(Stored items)
^^^^^^^^

Lemma copyfrom_rows_defined (start step : nat) :
  forall dst a : list (list Z),
    Forall2 (fun old new => length old = length new) dst (slice_rows start step a) ->
    copyfrom_rows start step dst a = Some (slice_rows start step a).
Proof.
  induction dst as [|old dst IH]; intros a H.
  - destruct a; [reflexivity|]. inversion H.
  - destruct a as [|row a]; [inversion H|]. simpl in *.
    apply Forall2_cons in H as [Hl H].
    rewrite decide_True by exact Hl. rewrite IH by exact H. reflexivity.
Qed.

(** ** The copy loops *)

Section Loops.

Variable to_coeff : list (list Z) -> list (list Z).
Variable n : nat.
Hypothesis n_pos : 0 < n.

Lemma get_loop_slices :
  forall (fs : list field) (i : nat) (buf buf' : list (list Z)) (fs' : list field),
    get_loop to_coeff n i fs buf = Some (buf', fs') ->
    i + length fs <= n ->
    fs' = map (require_coeff_space to_coeff) fs
    /\ length buf' = length buf
    /\ (forall w, width w buf -> width w buf')
    /\ (forall j, j < n -> j < i \/ i + length fs <= j ->
          slice_rows j n buf' = slice_rows j n buf)
    /\ (forall k f, fs' !! k = Some f -> slice_rows (i + k) n buf' = data f).
Proof using n_pos.
  induction fs as [|f fs IH]; intros i buf buf' fs' H Hi.
  - injection H as <- <-. repeat split; auto. intros k f. discriminate.
  - simpl in H.
    destruct (copyto_rows i n buf (data (require_coeff_space to_coeff f)))
      as [buf1|] eqn:E1; [|discriminate]. simpl in H.
    destruct (get_loop to_coeff n (S i) fs buf1) as [[buf2 fs2]|] eqn:E2;
      [|discriminate]. simpl in H. injection H as <- <-.
    simpl in Hi.
    destruct (IH (S i) buf1 buf2 fs2 E2) as (Hfs & Hlen & Hw & Hother & Hmine); [lia|].
    pose proof (copyto_rows_width i n) as Hcw.
    split; [|split; [|split; [|split]]].
    + simpl. f_equal. exact Hfs.
    + rewrite Hlen. apply (Hcw 0 _ _ _ E1).
    + intros w Hwb. apply Hw. apply (Hcw w _ _ _ E1). exact Hwb.
    + intros j Hj Hrange. simpl in Hrange. rewrite Hother by lia.
      eapply slice_rows_copyto_other; [ | | | exact E1]; lia.
    + intros k g Hk. destruct k as [|k]; simpl in Hk.
      * injection Hk as <-. rewrite Nat.add_0_r, Hother by lia.
        eapply slice_rows_copyto_same; eauto.
      * replace (i + S k) with (S i + k) by lia. apply Hmine. exact Hk.
Qed.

^^^^^^^^

→ **THE TASK**: Word for word, print every line above.

→ **OUTPUT FOR THIS TASK**:
Lemma copyfrom_rows_defined (start step : nat) :
  forall dst a : list (list Z),
    Forall2 (fun old new => length old = length new) dst (slice_rows start step a) ->
    copyfrom_rows start step dst a = Some (slice_rows start step a).
Proof.
  induction dst as [|old dst IH]; intros a H.
  - destruct a; [reflexivity|]. inversion H.
  - destruct a as [|row a]; [inversion H|]. simpl in *.
    apply Forall2_cons in H as [Hl H].
    rewrite decide_True by exact Hl. rewrite IH by exact H. reflexivity.
Qed.

(** ** The copy loops *)

Section Loops.

Variable to_coeff : list (list Z) -> list (list Z).
Variable n : nat.
Hypothesis n_pos : 0 < n.

Lemma get_loop_slices :
  forall (fs : list field) (i : nat) (buf buf' : list (list Z)) (fs' : list field),
    get_loop to_coeff n i fs buf = Some (buf', fs') ->
    i + length fs <= n ->
    fs' = map (require_coeff_space to_coeff) fs
    /\ length buf' = length buf
    /\ (forall w, width w buf -> width w buf')
    /\ (forall j, j < n -> j < i \/ i + length fs <= j ->
          slice_rows j n buf' = slice_rows j n buf)
    /\ (forall k f, fs' !! k = Some f -> slice_rows (i + k) n buf' = data f).
Proof using n_pos.
  induction fs as [|f fs IH]; intros i buf buf' fs' H Hi.
  - injection H as <- <-. repeat split; auto. intros k f. discriminate.
  - simpl in H.
    destruct (copyto_rows i n buf (data (require_coeff_space to_coeff f)))
      as [buf1|] eqn:E1; [|discriminate]. simpl in H.
    destruct (get_loop to_coeff n (S i) fs buf1) as [[buf2 fs2]|] eqn:E2;
      [|discriminate]. simpl in H. injection H as <- <-.
    simpl in Hi.
    destruct (IH (S i) buf1 buf2 fs2 E2) as (Hfs & Hlen & Hw & Hother & Hmine); [lia|].
    pose proof (copyto_rows_width i n) as Hcw.
    split; [|split; [|split; [|split]]].
    + simpl. f_equal. exact Hfs.
    + rewrite Hlen. apply (Hcw 0 _ _ _ E1).
    + intros w Hwb. apply Hw. apply (Hcw w _ _ _ E1). exact Hwb.
    + intros j Hj Hrange. simpl in Hrange. rewrite Hother by lia.
      eapply slice_rows_copyto_other; [ | | | exact E1]; lia.
    + intros k g Hk. destruct k as [|k]; simpl in Hk.
      * injection Hk as <-. rewrite Nat.add_0_r, Hother by lia.
        eapply slice_rows_copyto_same; eauto.
      * replace (i + S k) with (S i + k) by lia. apply Hmine. exact Hk.
Qed.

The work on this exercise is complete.